Our network consists of shared layers and multiple center-specific shape prediction layers.
The shared layers contain eight convolutional layers and one fully-connected layer.
Each max-pooling layer follows a stack of two convolutional layers
The stack of convolutional layers is excellent in feature learning, which is proposed by VGGNet.
According to the evaluation metric, we use weighted inter-ocular distance normalized Euclidean loss
We first pre-train a basic model with shared layers and one shape prediction layer.
Corresponding to Step 1
We further fine-tune each center-specific layer respectively
Corresponding to Step 2 to Step 6
Based on the pre-trained model, our network keeps shared layers and initializes each center-specific layer with the shape prediction parameters. There are m branches of center-specific layers at the end of our network. The fine-tuning of center-specific layers is mutually independent.
Shared layers and integrated shape prediction layer constitute the combined model
Corresponding to Step 7
We obtain the integrated shape prediction layer by combining corresponding parameters from each center-specific layer.
We assume there is a multiple relationship between two weights
To be consistent with the basic model, we keep weights conforming to this formula
The summation of weights is ensured to equal n
By solving two equations, we obtain the respective weights
When emphasizing on the detection of current center, we still consider other centers with relatively small weights rather than zero.

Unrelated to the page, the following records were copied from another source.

Lemma winner_none_no_line n b :
  wf_board n b -> 0 < n ->
  (winner b = Ok None <-> forall t, ~ holds_line n (board b) t).
Proof.
  intros H Hn. split.
  - intros Hw t Ht. apply (holds_line_cells _ _ Hn) in Ht.
    destruct Ht as (Hne & L & HL & Hall).
    rewrite (winner_wf H Hn) in Hw. destruct H as (_ & _ & Hs).
    rewrite (lines_as_cells Hs) in Hw. unfold first_winner in Hw.
    destruct (find winning_line _) eqn:Ef; [discriminate|].
    pose proof (find_none _ _ Ef (map (cell_of (board b)) L)
                  (in_map _ _ _ HL)) as Hf.
    destruct (line_cells_spec _ _ HL) as (_ & Hlen & _).
    destruct L as [|p L]; [simpl in Hlen; lia|].
    cbn [map winning_line] in Hf. apply andb_false_iff in Hf.
    rewrite (Hall p (or_introl eq_refl)) in Hf. destruct Hf as [Hf | Hf].
    + assert (Ht : forallb (fun c => token_eqb t c)
                           (t :: map (cell_of (board b)) L) = true).
      { apply forallb_forall. intros x [<- | Hx]; [now apply token_eqb_eq|].
        apply in_map_iff in Hx. destruct Hx as [q [<- Hq]].
        apply token_eqb_eq. symmetry. apply Hall. now right. }
      congruence.
    + apply negb_false_iff in Hf. apply token_eqb_eq in Hf. contradiction.
  - intros Hno. rewrite (winner_wf H Hn).
    destruct (first_winner _) as [t|] eqn:E; [|reflexivity].
    exfalso. apply (Hno t). apply (@winner_some_holds_line n b t H Hn).
    now rewrite (winner_wf H Hn), E.
Qed.

Lemma symmetric_grids_win_together (n : nat) (a b : Board) :
  wf_board n a -> wf_board n b -> 0 < n ->
  isomorphic_to a b = Ok true ->
  (winner a = Ok None <-> winner b = Ok None)
  /\ (forall t, winner a = Ok (Some t) -> holds_line n (board b) t)
  /\ (forall t, winner b = Ok (Some t) -> holds_line n (board a) t).
Proof.
  intros Ha Hb Hn Hiso.
  destruct (@isomorphic_to_orbit n a b Hb) as (r & E & I).
  rewrite E in Hiso. inversion Hiso; subst r.
  assert (Hab : In (board a) (orbit n (board b))) by now apply I.
  assert (Hba : In (board b) (orbit n (board a))).
  { destruct Hb as (_ & _ & Hs). now apply orbit_symmetric. }
  split; [|split].
  - rewrite (winner_none_no_line Ha Hn), (winner_none_no_line Hb Hn).
    split; intros Hno t Ht; apply (Hno t).
    + exact (holds_line_orbit Hba Ht).
    + exact (holds_line_orbit Hab Ht).
  - intros t Hw. apply (holds_line_orbit Hab).
    exact (winner_some_holds_line Ha Hn Hw).
  - intros t Hw. apply (holds_line_orbit Hba).
    exact (winner_some_holds_line Hb Hn Hw).
Qed.

(** X11.  Two boards with at least one row, both built through the
    interface with tokens that differ from the empty marker, that
    [isomorphic_to] relates have their winners together: [winner()] is
    [None] on the one exactly when it is on the other, and a token that
    [winner()] reports on the one fills a row, a column or a diagonal of
    the other. *)
Theorem isomorphic_boards_win_together (n : nat) (a b : Board) :
  reachable player_token a -> reachable player_token b ->
  num_rows a = Z.of_nat n -> num_rows b = Z.of_nat n -> 0 < n ->
  isomorphic_to a b = Ok true ->
  (winner a = Ok None <-> winner b = Ok None)
  /\ (forall t, winner a = Ok (Some t) -> holds_line n (board b) t)
  /\ (forall t, winner b = Ok (Some t) -> holds_line n (board a) t).
Proof.
  intros Ha Hb Hna Hnb. apply symmetric_grids_win_together.
  - exact (@reachable_wf _ n a Ha Hna).
  - exact (@reachable_wf _ n b Hb Hnb).
Qed.

Lemma isomorphic_boards_win_together_witness :
  (winner (rectified 2 (rotated 2 90 (board won_board))) = Ok None
   <-> winner won_board = Ok None)
  /\ (forall t, winner (rectified 2 (rotated 2 90 (board won_board))) = Ok (Some t) ->
                holds_line 2 (board won_board) t)
  /\ (forall t, winner won_board = Ok (Some t) ->
                holds_line 2 (board (rectified 2 (rotated 2 90 (board won_board)))) t).
Proof.
  apply (@isomorphic_boards_win_together 2).
  - apply reach_rotate with (b := won_board) (degrees := 90%Z).
    + exact won_board_reachable.
    + vm_compute. reflexivity.
  - exact won_board_reachable.
  - reflexivity.
  - reflexivity.
  - lia.
  - vm_compute. reflexivity.
Defined.

(** ** What [isomorphisms] lists *)

Lemma length_filter_le {A} (f : A -> bool) (l : list A) :
  length (filter f l) <= length l.
Proof.
  induction l as [|x l IH]; simpl; [lia|]. destruct (f x); simpl; lia.
Qed.

Lemma isomorphisms_kept (n : nat) (b : Board) :
  wf_board n b ->
  exists rest,
    isomorphisms b = Ok (b :: rest)
    /\ length rest <= 7
    /\ (forall x, In x rest ->
          board x <> board b /\ x = rectified n (board x)
          /\ In (board x) (orbit n (board b)))
    /\ (forall g, In g (orbit n (board b)) ->
          exists x, In x (b :: rest) /\ board x = g).
Proof.
  intros H. rewrite (isomorphisms_wf H). cbv zeta.
  set (rots := [rectified n (rotated n 90 (board b));
                rectified n (rotated n 180 (board b));
                rectified n (rotated n 270 (board b))]).
  set (refs := [rectified n (reflected n "h" (board b));
                rectified n (reflected n "v" (board b));
                rectified n (reflected n "md" (board b));
                rectified n (reflected n "ad" (board b))]).
  set (kept := b :: filter (fun x => negb (board_eqb x b)) rots).
  eexists. split; [reflexivity|]. split; [|split].
  - rewrite length_app.
    pose proof (length_filter_le (fun x => negb (board_eqb x b)) rots).
    pose proof (length_filter_le (fun x => negb (contains board_eqb x kept)) refs).
    simpl in *. lia.
  - intros x Hx. apply in_app_iff in Hx. destruct Hx as [Hx | Hx];
      apply filter_In in Hx; destruct Hx as [Hx Hf]; apply negb_true_iff in Hf.
    + split.
      * intros E. apply board_eqb_eq in E. congruence.
      * unfold rots in Hx. cbn [In] in Hx.
        destruct Hx as [<- | [<- | [<- | []]]];
          (split; [reflexivity | unfold orbit; cbn [In board rectified]; tauto]).
    + split.
      * intros E.
        assert (Hc : contains board_eqb x kept = true).
        { apply contains_board. exists b. split; [now left | now symmetry]. }
        congruence.
      * unfold refs in Hx. cbn [In] in Hx.
        destruct Hx as [<- | [<- | [<- | [<- | []]]]];
          (split; [reflexivity | unfold orbit; cbn [In board rectified]; tauto]).
  - intros g Hg.
    pose proof (@isomorphisms_grids b
                  (rectified n (rotated n 90 (board b)))
                  (rectified n (rotated n 180 (board b)))
                  (rectified n (rotated n 270 (board b)))
                  (rectified n (reflected n "h" (board b)))
                  (rectified n (reflected n "v" (board b)))
                  (rectified n (reflected n "md" (board b)))
                  (rectified n (reflected n "ad" (board b)))
                  (rectified n g)) as Hgrids.
    cbv zeta in Hgrids. apply proj2 in Hgrids.
    apply contains_board in Hgrids; [|exact Hg].
    destruct Hgrids as [x [Hx E]]. exists x. split; [exact Hx | exact E].
Qed.

(** X12.  On a board built through the interface with tokens that differ
    from the empty marker, [isomorphisms] starts with the board itself
    and lists at most seven more boards.  Each of those has a grid
    different from the board's, is one of the seven rotations and
    reflections of the grid, and carries the histories that
    [recitfy_game_history] computes from its grid; and every rotation and
    reflection of the grid is the grid of a board of the list. *)
Theorem isomorphisms_lists_the_symmetries (n : nat) (b : Board) :
  reachable player_token b -> num_rows b = Z.of_nat n ->
  exists rest,
    isomorphisms b = Ok (b :: rest)
    /\ length rest <= 7
    /\ (forall x, In x rest ->
          board x <> board b /\ x = rectified n (board x)
          /\ In (board x) (orbit n (board b)))
    /\ (forall g, In g (orbit n (board b)) ->
          exists x, In x (b :: rest) /\ board x = g).
Proof.
  intros Hr Hn. apply isomorphisms_kept. exact (@reachable_wf _ n b Hr Hn).
Qed.

Lemma isomorphisms_lists_the_symmetries_witness :
  exists rest,
    isomorphisms demo_board = Ok (demo_board :: rest)
    /\ length rest <= 7
    /\ (forall x, In x rest ->
          board x <> board demo_board /\ x = rectified 3 (board x)
          /\ In (board x) (orbit 3 (board demo_board)))
    /\ (forall g, In g (orbit 3 (board demo_board)) ->
          exists x, In x (demo_board :: rest) /\ board x = g).
Proof.
  apply (@isomorphisms_lists_the_symmetries 3 demo_board).
  - apply demo_board_reachable. discriminate.
  - reflexivity.
Defined.

(** * More of [game_tree.py] *)

(** ** The nodes of a tree *)

Lemma game_root_inv root :
  game_root root ->
  node_inv root root /\ parent root = None
  /\ tokens root <> [] /\ Forall player_token (tokens root).
Proof.
  intros (b & toks & mv & Hb & Ht & Hpt & Hinit).
  destruct (@Node_init_root b toks mv root Hb Ht Hpt Hinit) as (Hr & Hpar & Htoks).
  rewrite Htoks. auto.
Qed.

Lemma below_inv root x :
  game_root root -> below root x -> node_inv root x.
Proof.
  intros Hroot. destruct (game_root_inv Hroot) as (Hr & _ & Ht & Hpt).
  induction 1 as [|p c Hb IH Hc]; [exact Hr|].
  exact (proj1 (@tree_kid root Ht Hpt p c IH Hc)).
Qed.

Lemma small_root_is_root : game_root small_root.
Proof.
  exists (fresh_board 2), ["O"; "X"]%string, None. split; [|split; [|split]].
  - apply (reach_init player_token 2). reflexivity.
  - discriminate.
  - repeat constructor; discriminate.
  - exact small_root_built.
Qed.

(** ** Leaves *)

Lemma keep_new_kept cands : forall kept,
  exists more, keep_new cands kept = kept ++ more.
Proof.
  induction cands as [|c cands IH]; intros kept.
  - exists []. simpl. now rewrite app_nil_r.
  - cbn [keep_new]. destruct (forallb _ kept).
    + destruct (IH (kept ++ [c])) as [more E]. exists (c :: more).
      rewrite E, <- app_assoc. reflexivity.
    + apply IH.
Qed.

(** X13.  In a game tree [children] always returns: [None] exactly at the
    nodes whose board has a winner or is full, and a list with at least
    one node everywhere else. *)
Theorem children_end_at_finished_boards (root x : Node) :
  game_root root -> below root x ->
  (exists r, children x = Ok r)
  /\ (children x = Ok None
      <-> (exists t, winner (nboard x) = Ok (Some t)) \/ full (nboard x) = true)
  /\ (forall cs, children x = Ok (Some cs) -> cs <> []).
Proof.
  intros Hroot Hx. destruct (game_root_inv Hroot) as (_ & _ & Ht & Hpt).
  pose proof (below_inv Hroot Hx) as Hinv.
  pose proof Hinv as (Hb & Hs & _).
  destruct (reachable_partitioned Hb) as [n Hp].
  pose proof (@reachable_size _ _ n Hb Hp Hs) as Hn.
  destruct (@classify_winner n (nboard x) (part_wf Hp) Hn) as (w & Hw & Hc).
  rewrite (@children_ok root Ht Hpt x Hinv), Hc, Hw.
  split; [eauto|]. split.
  - destruct w as [t|]; [split; [eauto | reflexivity]|].
    destruct (full (nboard x)) eqn:Ef.
    + split; [auto | reflexivity].
    + split; [discriminate|]. intros [[t E] | E]; discriminate.
  - intros cs E. destruct w as [t|]; [discriminate|].
    destruct (full (nboard x)) eqn:Ef; [discriminate|].
    inversion E as [E']. unfold full in Ef.
    destruct (empty_cells (nboard x)) as [|m ms]; [discriminate|].
    cbn [map keep_new forallb app].
    destruct (keep_new_kept (map (child_of x) ms) [child_of x m]) as [more ->].
    discriminate.
Qed.

Lemma children_end_at_finished_boards_witness :
  (exists r, children small_root = Ok r)
  /\ (children small_root = Ok None
      <-> (exists t, winner (nboard small_root) = Ok (Some t))
          \/ full (nboard small_root) = true)
  /\ (forall cs, children small_root = Ok (Some cs) -> cs <> []).
Proof.
  apply (@children_end_at_finished_boards small_root small_root small_root_is_root).
  constructor.
Defined.

(** ** The children stand for all the moves, each once *)

Lemma iso_b_sym n c o :
  wf_board n (nboard c) -> wf_board n (nboard o) -> iso_b c o = iso_b o c.
Proof.
  intros Hc Ho.
  destruct (@iso_b_spec n c o Ho) as [_ H1].
  destruct (@iso_b_spec n o c Hc) as [_ H2].
  destruct Hc as (_ & _ & Hsc). destruct Ho as (_ & _ & Hso).
  destruct (iso_b c o), (iso_b o c); try reflexivity.
  - symmetry. apply H2. apply (orbit_symmetric Hso). now apply H1.
  - apply H1. apply (orbit_symmetric Hsc). now apply H2.
Qed.

Lemma iso_b_refl n c : wf_board n (nboard c) -> iso_b c c = true.
Proof.
  intros Hc. destruct (@iso_b_spec n c c Hc) as [_ H]. apply H. now left.
Qed.

Lemma node_isomorphic_to_iso_b n c o :
  wf_board n (nboard o) -> node_isomorphic_to c o = Ok (iso_b c o).
Proof. intros Ho. exact (proj1 (@iso_b_spec n c o Ho)). Qed.

Lemma non_isomorphic_snoc l c :
  non_isomorphic l ->
  (forall d, In d l -> node_isomorphic_to c d = Ok false
                       /\ node_isomorphic_to d c = Ok false) ->
  non_isomorphic (l ++ [c]).
Proof.
  induction l as [|a l IH]; intros Hl Hc; cbn [app non_isomorphic].
  - split; [intros d [] | exact I].
  - destruct Hl as [Ha Hl]. split.
    + intros d Hd. apply in_app_iff in Hd. destruct Hd as [Hd | [<- | []]].
      * now apply Ha.
      * apply Hc. now left.
    + apply IH; [exact Hl|]. intros d Hd. apply Hc. now right.
Qed.

Lemma forallb_false {A} (f : A -> bool) (l : list A) :
  forallb f l = false -> exists x, In x l /\ f x = false.
Proof.
  induction l as [|x l IH]; [discriminate|]. cbn [forallb]. intros H.
  apply andb_false_iff in H. destruct H as [H | H].
  - exists x. split; [now left | exact H].
  - destruct (IH H) as [y [Hy Hf]]. exists y. split; [now right | exact Hf].
Qed.

Lemma keep_new_non_isomorphic n cands : forall kept,
  (forall c, In c cands -> wf_board n (nboard c)) ->
  (forall c, In c kept -> wf_board n (nboard c)) ->
  non_isomorphic kept -> non_isomorphic (keep_new cands kept).
Proof.
  induction cands as [|c cands IH]; intros kept Hc Hk Hn; [exact Hn|].
  cbn [keep_new].
  assert (Hwc : wf_board n (nboard c)) by (apply Hc; now left).
  assert (Hrest : forall d, In d cands -> wf_board n (nboard d))
    by (intros d Hd; apply Hc; now right).
  destruct (forallb _ kept) eqn:Ef.
  - apply IH; [exact Hrest| |].
    + intros d Hd. apply in_app_iff in Hd.
      destruct Hd as [Hd | [<- | []]]; auto.
    + apply non_isomorphic_snoc; [exact Hn|]. intros d Hd.
      rewrite forallb_forall in Ef. specialize (Ef d Hd).
      apply negb_true_iff in Ef.
      rewrite (@node_isomorphic_to_iso_b n c d (Hk d Hd)).
      rewrite (@node_isomorphic_to_iso_b n d c Hwc).
      rewrite <- (@iso_b_sym n c d Hwc (Hk d Hd)), Ef. now split.
  - now apply IH.
Qed.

This is beneficial for utilizing implicit structural correlations among different facial parts and searching the solution smoothly
Then I show the experiments
Euclidean distance between two pupil centers
We show the mean error of each cluster for basic model and combined model on COFW dataset
It can be observed that the combined model improves the detection performance of each cluster
We report the results of our method MCNet and previous works.
We can see that our method outperforms most state-of-the-art methods
It is worth noting that TCDCN obtains better performance than our method on IBUG partly owing to their larger training data.
Although occlusions are not detected explicitly, we achieve an outstanding performance on par with Wu et al. on COFW benchmark.
We plot the CED curves for our method and several state-of-the-art methods.
It is observed that our method achieves competitive performance on both two benchmarks.
Our method achieves better performance for high-level normalized mean error. Therefore, our method is strongly robust to unconstrained environments.
There are several images from COFW
We can see our method indicates higher accuracy than RCPR and CFT in the details
Benefiting from utilizing structural correlations among different facial parts, our method is robust to severe occlusions.
We also show example images from IBUG where our method MCNet outperforms LBF and CFSS
Our method also achieves higher accuracy in the details. Therefore our method demonstrates superior capability of handling severe occlusions and complex variations of pose, expression, illumination.
To obtain a more comprehensive comparison, we present the average running speed of different deep learning methods for face alignment
We evaluate these methods on a single core i5-6200U 2.3GHz CPU with 1000 face images. Since CFAN and CDAN do not share their code, we use their published speed results.
Both TCDCN and our method MCNet are based on only one network, so they show relatively quick speed. Cascaded CNN, CFAN and CDAN employ multiple networks, so they cost more running time.
Our method only takes 15 ms on average to process one face, profiting from low model complexity and computational cost of our network. We believe that our method can be extended to real-time facial landmark tracking in unconstrained scenarios.